* **Assigned task**
What lines in the records below mention "interface"? List them all.

[Data to use Boundary: Start]

(** * A circular byte buffer: [ringbuffer/buffer.c]

    The buffer keeps two free-running 32-bit cursors ([head] for reading,
    [tail] for writing) over a storage area whose size is a power of two;
    a cursor is turned into a storage index by masking with [size - 1].

    The embedding follows the C text function by function.  Unsigned
    arithmetic is written on [Z] with its reduction modulo [2^32] spelled
    out, signed arithmetic that leaves the range of [int] and every access
    outside an object are undefined behaviour of the C program and show up
    as the outcome [Undef]. *)

From Stdlib.Strings Require Import Byte String.
From Stdlib Require Import ZArith Zwf List Lia Bool.
From Equations Require Import Equations.
Import ListNotations.

Local Open Scope Z_scope.

(** ** Outcomes of a C call *)

Inductive outcome (A : Type) : Type :=
| Ok (a : A)     (* the call returns *)
| Aborted        (* a failed [assert] *)
| Undef.         (* undefined behaviour *)

Arguments Ok {A} a.
Arguments Aborted {A}.
Arguments Undef {A}.

Definition bind {A B : Type} (m : outcome A) (k : A -> outcome B) : outcome B :=
  match m with
  | Ok a => k a
  | Aborted => Aborted
  | Undef => Undef
  end.

Notation "x <- m ;; k" := (bind m (fun x => k))
  (at level 61, m at next level, right associativity).
Notation "' pat <- m ;; k" := (bind m (fun x => match x with pat => k end))
  (at level 61, pat pattern, m at next level, right associativity).

(** ** Machine integers *)

Module Int.

Definition UINT_MOD : Z := 2 ^ 32.
Definition INT_MAX : Z := 2 ^ 31 - 1.
Definition INT_MIN : Z := - 2 ^ 31.

(** Reduction of a mathematical integer to [uint32_t]; also the
    conversion of an [int] to [unsigned]. *)
Definition u32 (z : Z) : Z := z mod UINT_MOD.

(** Conversion of a [uint32_t] to [int] (two's complement). *)
Definition to_int (z : Z) : Z :=
  if u32 z <=? INT_MAX then u32 z else u32 z - UINT_MOD.

(** Addition on [int]: overflow is undefined. *)
Definition int_add (a b : Z) : outcome Z :=
  if (INT_MIN <=? a + b) && (a + b <=? INT_MAX) then Ok (a + b) else Undef.

(** [1U << i] for an [int] count: a count outside [0, 32) is undefined. *)
Definition one_shl (i : Z) : outcome Z :=
  if (0 <=? i) && (i <? 32) then Ok (u32 (Z.shiftl 1 i)) else Undef.

(** The macro [min]. *)
Definition min (lth rth : Z) : Z := if lth <? rth then lth else rth.

Definition is_u32 (z : Z) : Prop := 0 <= z < UINT_MOD.

End Int.

Import Int.

(** Loops over machine integers are defined by well-founded recursion:
    downwards on a [uint32_t], upwards on an [int] below [INT_MAX].  The
    accessibility proofs are guarded so that closed calls evaluate. *)
Definition wf_guard : nat := 40.

#[local] Instance Zwf_down : WellFounded (Zwf 0) :=
  Acc_intro_generator wf_guard (Zwf_well_founded 0).
#[local] Instance Zwf_int_up : WellFounded (Zwf_up INT_MAX) :=
  Acc_intro_generator wf_guard (Zwf_up_well_founded INT_MAX).

Opaque wf_guard.

(** ** Byte arrays and the [string.h] calls *)

Module Mem.

Definition slice (l : list byte) (off n : Z) : list byte :=
  firstn (Z.to_nat n) (skipn (Z.to_nat off) l).

Definition splice (l : list byte) (off : Z) (src : list byte) : list byte :=
  firstn (Z.to_nat off) l ++ src ++ skipn (Z.to_nat off + length src) l.

(** The byte at index [z], if the object has one. *)
Definition byte_at (l : list byte) (z : Z) : option byte :=
  if z <? 0 then None else nth_error l (Z.to_nat z).

(** The [n] bytes of object [l] starting at offset [off]; reading
    past the end of the object is undefined.  A negative [n] stands for
    an [int] converted to [size_t], a count no object can hold. *)
Definition read_bytes (l : list byte) (off n : Z) : outcome (list byte) :=
  if (0 <=? off) && (0 <=? n) && (off + n <=? Z.of_nat (length l))
  then Ok (slice l off n)
  else Undef.

(** Overwrite object [l] from offset [off] with [src]. *)
Definition write_bytes (l : list byte) (off : Z) (src : list byte)
  : outcome (list byte) :=
  if (0 <=? off) && (off + Z.of_nat (length src) <=? Z.of_nat (length l))
  then Ok (splice l off src)
  else Undef.

(** [memcpy(dst + doff, src + soff, n)]; returns the new [dst]. *)
Definition memcpy (dst : list byte) (doff : Z) (src : list byte) (soff n : Z)
  : outcome (list byte) :=
  chunk <- read_bytes src soff n ;;
  write_bytes dst doff chunk.

(** Sign of the first difference, bytes compared as [unsigned char]. *)
Fixpoint compare_bytes (a b : list byte) : Z :=
  match a, b with
  | x :: a', y :: b' =>
      if Byte.eqb x y then compare_bytes a' b'
      else Z.of_N (Byte.to_N x) - Z.of_N (Byte.to_N y)
  | _, _ => 0
  end.

(** [memcmp(a + aoff, b + boff, n)]. *)
Definition memcmp (a : list byte) (aoff : Z) (b : list byte) (boff n : Z)
  : outcome Z :=
  x <- read_bytes a aoff n ;;
  y <- read_bytes b boff n ;;
  Ok (compare_bytes x y).

End Mem.

Import Mem.
(** * Web icons generator: the decision logic of the TypeScript sources

    A shallow embedding of [generator.ts] (mode resolution, asset
    filtering, maskable padding, manifest, pinned-tab recolouring),
    of [utils.ts] (framework detection, source validation, app-icon
    lookup) and of the tools of [mcp.ts] (the HTML integrator, the two
    generating tools up to the generator they build, the status
    report).

    Strings are byte strings (the UTF-8 text of the JavaScript strings).
    Every pattern the program searches for is pure ASCII, so searching
    bytes or UTF-16 code units finds the same occurrences. *)

From Stdlib Require Import ZArith Bool Ascii String List Lia.
From stdpp Require Import base tactics option list gmap strings pretty.

Set Warnings "-register-all".

Local Open Scope string_scope.
Local Open Scope list_scope.

(** stdpp freezes [String.append] under [simpl]; the proofs below push
    literal prefixes through appends all the time. *)
Arguments String.append !s1 s2 /.

(** ** ECMAScript string built-ins used by the sources *)

Module Js.

(** [s.startsWith(p)] *)
Fixpoint startsWith (s p : string) {struct p} : bool :=
  match p, s with
  | EmptyString, _ => true
  | String _ _, EmptyString => false
  | String a p', String b s' => Ascii.eqb a b && startsWith s' p'
  end.

(** [s.includes(sub)] *)
Fixpoint includes (s sub : string) : bool :=
  startsWith s sub ||
  match s with
  | EmptyString => false
  | String _ r => includes r sub
  end.

(** [s.slice(n)] and [s.slice(0, n)] for [0 <= n]. *)
Fixpoint drop (n : nat) (s : string) : string :=
  match n, s with
  | O, _ => s
  | S _, EmptyString => EmptyString
  | S k, String _ r => drop k r
  end.

Fixpoint take (n : nat) (s : string) : string :=
  match n, s with
  | O, _ => EmptyString
  | S _, EmptyString => EmptyString
  | S k, String a r => String a (take k r)
  end.

(** [s.endsWith(suf)] *)
Definition endsWith (s suf : string) : bool :=
  (String.length suf <=? String.length s)%nat &&
  String.eqb (drop (String.length s - String.length suf) s) suf.

(** [toLowerCase] on the ASCII range.  Bytes above 127 are kept: the
    only characters whose lower case is an ASCII letter are the ASCII
    capitals, U+0130 (gives i) and U+212A (gives k), and no string the
    program compares a lowered string with contains i or k. *)
Definition lower_ascii (c : ascii) : ascii :=
  let n := nat_of_ascii c in
  if ((65 <=? n) && (n <=? 90))%nat then ascii_of_nat (n + 32) else c.
(** * The study-aid application: history store and request sessions

    A shallow embedding of [src/App.tsx], [src/types.ts] and
    [src/services/gemini.ts].  The React component is modelled as a record
    of its [useState] cells; every handler is a function on that record
    (or on the surrounding world when it starts a network call), and the
    browser (Web Storage, [JSON], the clock, the dialogs, the generative-AI
    service) is an explicit interface or an explicit input of the action
    that consults it. *)

From Stdlib Require Import Ascii.
From stdpp Require Import base tactics option list strings pretty gmap sets fin_sets.

Set Warnings "-register-all".

Open Scope string_scope.
Open Scope list_scope.

(** ** JavaScript completions: a value or a thrown exception *)

Inductive Completion (A : Type) : Type :=
| Normal (a : A)
| Throw (e : string).
Arguments Normal {A} a.
Arguments Throw {A} e.

#[export] Instance Completion_ret : MRet Completion := @Normal.

#[export] Instance Completion_bind : MBind Completion := λ A B k c,
  match c with
  | Normal a => k a
  | Throw e => Throw e
  end.

(** [try { body } catch (e) { handler(e) }] *)
Definition try_catch {A} (body : Completion A) (handler : string → Completion A) : Completion A :=
  match body with
  | Normal a => Normal a
  | Throw e => handler e
  end.

(** Truthiness of the two kinds of value the code tests with [!x] and [x ? _ : _]:
    a string is falsy exactly when it is empty; [null] and [undefined] are falsy. *)
Definition truthy (s : string) : bool :=
  match s with
  | EmptyString => false
  | String _ _ => true
  end.

Definition truthy_opt (o : option string) : bool :=
  match o with
  | None => false
  | Some s => truthy s
  end.

(** ** Data model ([src/types.ts]) *)

Inductive ActiveTab := ANALYZE | VOCABULARY | HISTORY | PROFILE.
Inductive Status := IDLE | LOADING | SUCCESS | ERROR.
Inductive Subject := MATH | PHYSICS | CHEMISTRY | BIOLOGY | ENGLISH.

#[export] Instance ActiveTab_eq_dec : EqDecision ActiveTab.
Proof. solve_decision. Defined.
#[export] Instance Status_eq_dec : EqDecision Status.
Proof. solve_decision. Defined.
#[export] Instance Subject_eq_dec : EqDecision Subject.
Proof. solve_decision. Defined.

Record PracticeQuestion := {
  question : string;
  answer : string;
  explanation : string
}.

Record AnalysisResponse := {
  mistakeDiagnosis : string;
  coreConcept : string;
  stepByStepSolution : list string;
  practiceQuestion : PracticeQuestion
}.

Module HistoryItem.
Record t := {
  id : string;
  timestamp : Z;
  subject : Subject;
  originalProblem : string;
  originalImage : option string;
  result : AnalysisResponse
}.
End HistoryItem.

Record VocabularyItem := {
  word : string;
  pronunciation : string;
  definition : string;
  example : string
}.

Record VocabularyResponse := {
  topic : string;
  words : list VocabularyItem
}.

#[export] Instance PracticeQuestion_eq_dec : EqDecision PracticeQuestion.
Proof. solve_decision. Defined.
#[export] Instance AnalysisResponse_eq_dec : EqDecision AnalysisResponse.
Proof. solve_decision. Defined.
#[export] Instance HistoryItem_eq_dec : EqDecision HistoryItem.t.
Proof. solve_decision. Defined.
#[export] Instance VocabularyItem_eq_dec : EqDecision VocabularyItem.
Proof. solve_decision. Defined.
#[export] Instance VocabularyResponse_eq_dec : EqDecision VocabularyResponse.
Proof. solve_decision. Defined.

(** ** The browser, as the code sees it *)

(** [JSON.parse(text) as T] and [JSON.stringify(v)] at a declared type [T].
    The TypeScript cast is unchecked; the embedding follows the declared
    types, so what the parser does with a well-formed document of another
    shape is left to the instance. *)
Class JSON (T : Type) := {
  JSON_parse : string → Completion T;
  JSON_stringify : T → string
}.

(** [localStorage]: both calls may throw (storage denied, quota exceeded). *)
Class Storage (S : Type) := {
  getItem : S → string → Completion (option string);
  setItem : S → string → string → Completion S
}.

(** What the Web Storage interface promises of a write that returns. *)
Class StorageSpec (S : Type) `{Storage S} : Prop :=
  getItem_setItem (s : S) (k v : string) (s' : S) :
    setItem s k v = Normal s' → getItem s' k = Normal (Some v).

(** [Date.now().toString()]: the decimal numeral of an integral number. *)
Definition toString (n : Z) : string := pretty n.

(** ** The component and its world *)

Section App.
Context `{JSON_history : JSON (list HistoryItem.t)}.
Context `{JSON_analysis : JSON AnalysisResponse}.
Context `{JSON_vocabulary : JSON VocabularyResponse}.
Context {Store : Type} `{Storage_Store : Storage Store}.
Lemma idle_websocket_send k msg : preserves meter_idle (websocket_send k msg).
Proof.
  intros st H. unfold websocket_send.
  destruct (sessions st !! k) as [s|]; [|done].
  destruct (WebSocket_send msg (websocket s)); [|done].
  by eapply idle_frame.
Qed.

Ltac idle_leaf :=
  idtac;
  match goal with
  | |- preserves _ (clearInterval _) => apply idle_clearInterval
  | |- preserves _ (setNetworkSpeed zero_speed) => apply idle_zero
  | |- preserves _ (websocket_send _ _) => apply idle_websocket_send
  | |- preserves _ (modify _) =>
      apply preserves_modify; intros ? ?; eapply idle_frame; [eassumption | reflexivity ..]
  end.

(** Nothing but [onopen] starts the sampler, and nothing but the sampler
    and [onopen] change the rates. *)
Lemma idle_handler rt ev :
  is_WsOpen ev = false -> (forall t now, ev <> SpeedTick t now) ->
  preserves meter_idle (handler rt ev).
Proof.
  intros Hopen Htick. destruct ev; try done; simpl;
    unfold render, unmount, run_effects, runCleanup, cleanup, lifecycle, dispose_previous,
      construct, initSelection, handlePodChange, handleContainerChange, clearTerminal,
      onmessage, dispatch, onerror, onclose, pingTick, onData, handleTerminalResize,
      send_frame, clear_if_set, updateNetworkStats, console_error,
      terminal_write, terminal_writeln, terminal_dispose, websocket_close, on_session,
      websocket_readyState, setIsConnected, setSelectedPod, setSelectedContainer;
    walk idle_leaf.
  exfalso. by eapply Htick.
Qed.
(* ===== verification/_CoqProject ===== *)
-Q . S2P
Prelude.v
RustStr.v
RustNum.v
Fidelity.v
Graph.v
Condition.v
Parser.v
ToolPolicy.v
Validate.v
Ir.v
Profile.v
Compose.v
Host.v
Dispatch.v
Dag.v
DagSafety.v
DagTasks.v
Guard.v
Checkpoint.v
Fanout.v
Walk.v
WalkSafety.v
WalkTasks.v
WalkTotal.v
Models.v
Run.v
Budget.v
Handlers.v
Tool.v
Stylesheet.v
Supervision.v
RunFiles.v
Discovery.v
ToolRun.v
Grant.v
FleetRecords.v
FleetStore.v
FleetFacts.v
FleetInv.v
FleetOps.v
FleetReplan.v
FleetEffects.v
FleetSafety.v
Fleet.v
Kahn.v
FleetPlans.v
FleetEdits.v
FleetOutbox.v
FleetDigest.v
LlmError.v
Retry.v
Failover.v
Routing.v
Credentials.v
Definition ascii_tables : UnicodeTables :=
  {| is_alphanumeric c := (c <? 128)%N && is_ascii_alphanumeric c;
     char_lowercase c := String (ascii_of_N (ascii_lower_char c)) "";
     is_alphanumeric_ascii := ascii_alnum_ascii;
     is_alphanumeric_space := ascii_alnum_not_space;
     char_lowercase_ascii := fun _ _ => eq_refl;
     char_lowercase_bytes := ascii_lower_bytes |}.

(** ** Lemmas *)

Lemma str_cons_app a (s t : string) : String a s +:+ t = String a (s +:+ t).
Proof. reflexivity. Qed.

Lemma str_nil_app (t : string) : "" +:+ t = t.
Proof. reflexivity. Qed.

(** [String.append] does not reduce by itself: push it through constructors. *)
Ltac str_simpl := repeat progress (rewrite ?str_cons_app, ?str_nil_app; cbn).

Lemma str_app_nil_r (s : string) : s +:+ "" = s.
Proof. induction s; str_simpl; [done|]. by f_equal. Qed.

Lemma str_app_assoc (s t u : string) : (s +:+ t) +:+ u = s +:+ t +:+ u.
Proof. induction s; str_simpl; [done|]. by f_equal. Qed.

Lemma length_str_app (s t : string) :
  String.length (s +:+ t) = String.length s + String.length t.
Proof. induction s; str_simpl; [done|]. by f_equal. Qed.

Lemma length_str_take n s : String.length (str_take n s) = Nat.min n (String.length s).
Proof. revert s; induction n as [|n IH]; intros [|b s]; cbn; auto. Qed.

Lemma length_str_drop n s : String.length (str_drop n s) = String.length s - n.
Proof. revert s; induction n as [|n IH]; intros [|b s]; cbn; auto. Qed.

Lemma str_take_drop n s : str_take n s +:+ str_drop n s = s.
Proof.
  revert s; induction n as [|n IH]; intros [|b s]; cbn; [done..|]. str_simpl. by f_equal.
Qed.

Lemma str_take_app (s t : string) : str_take (String.length s) (s +:+ t) = s.
Proof. induction s; str_simpl; [by destruct t|]. by f_equal. Qed.

Lemma str_drop_app (s t : string) : str_drop (String.length s) (s +:+ t) = t.
Proof. induction s; str_simpl; [by destruct t|]. done. Qed.

Lemma starts_with_app (p s : string) : starts_with p s = true <-> exists t, s = p +:+ t.
Proof.
  unfold starts_with. revert s; induction p as [|a p IH]; intros s.
  - split; [|by destruct s]. intros _. by exists s.
  - destruct s as [|b s]; [split; [done|by intros [t ?]]|]. cbn.
    destruct (ascii_dec a b) as [->|Hne]; [rewrite IH|]; split.
    + intros [t ->]. by exists t.
    + intros [t H]. rewrite str_cons_app in H. injection H as ->. eauto.
    + done.
    + intros [t H]. rewrite str_cons_app in H. by injection H.
Qed.

Lemma str_rev_app_spec (s t : string) : String.rev_app s t = String.rev s +:+ t.
Proof.
  unfold String.rev. revert t; induction s as [|b s IH]; intros t; cbn; [done|].
  rewrite (IH (String b t)), (IH (String b "")), str_app_assoc. by rewrite str_cons_app, str_nil_app.
Qed.

Lemma str_rev_app (s t : string) : String.rev (s +:+ t) = String.rev t +:+ String.rev s.
Proof.
  induction s as [|b s IH]; [by rewrite str_nil_app, str_app_nil_r|].
  rewrite str_cons_app. unfold String.rev at 1 3. cbn [String.rev_app].
  by rewrite (str_rev_app_spec (s +:+ t)), (str_rev_app_spec s), IH, str_app_assoc.
Qed.

Lemma str_rev_rev (s : string) : String.rev (String.rev s) = s.
Proof.
  induction s as [|b s IH]; [done|].
  change (String.rev (String b s)) with (String.rev_app s (String b "")).
  by rewrite str_rev_app_spec, str_rev_app, IH.
Qed.

Lemma strip_suffix_Some p s r : strip_suffix p s = Some r -> s = r +:+ p.
Proof.
  unfold strip_suffix, ends_with. case_match eqn:He; [|done]. intros [= <-].
  apply starts_with_app in He as [t Ht].
  assert (Hs : s = String.rev t +:+ p).
  { by rewrite <- (str_rev_rev s), Ht, str_rev_app, str_rev_rev. }
  rewrite Hs, length_str_app.
  replace (_ + _ - _) with (String.length (String.rev t)) by lia. by rewrite str_take_app.
Qed.

Lemma contains_spec (s p : string) : contains s p = true <-> exists l r, s = l +:+ p +:+ r.
Proof.
  induction s as [|b s IH]; cbn [contains]; rewrite orb_true_iff, starts_with_app.
  - split; [|intros (l & r & H)].
    + intros [[t Ht]|]; [|done]. by exists "", t.
    + left. destruct l; [|done]. eauto.
  - rewrite IH. split.
    + intros [[t Ht]|(l & r & ->)]; [by exists "", t|]. by exists (String b l), r.
    + intros ([|a l] & r & H); [left; by exists r|].
      rewrite str_cons_app in H. injection H as -> ->. right. eauto.
Qed.

Lemma next_char_spec s c bs rest :
  next_char s = Some (c, bs, rest) -> s = bs +:+ rest /\ bs <> "".
Proof.
  unfold next_char. destruct s as [|b0 [|b1 [|b2 [|b3 s]]]]; [done|..];
    intros H; repeat case_match; by simplify_eq/=.
Qed.

Lemma next_char_length s c bs rest :
  next_char s = Some (c, bs, rest) -> String.length rest < String.length s.
Proof.
  intros [-> Hne]%next_char_spec. rewrite length_str_app. destruct bs; [done|]. cbn. lia.
Qed.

[Data to use Boundary: End]

* **Result of the task**
    service) is an explicit interface or an explicit input of the action
(** What the Web Storage interface promises of a write that returns. *)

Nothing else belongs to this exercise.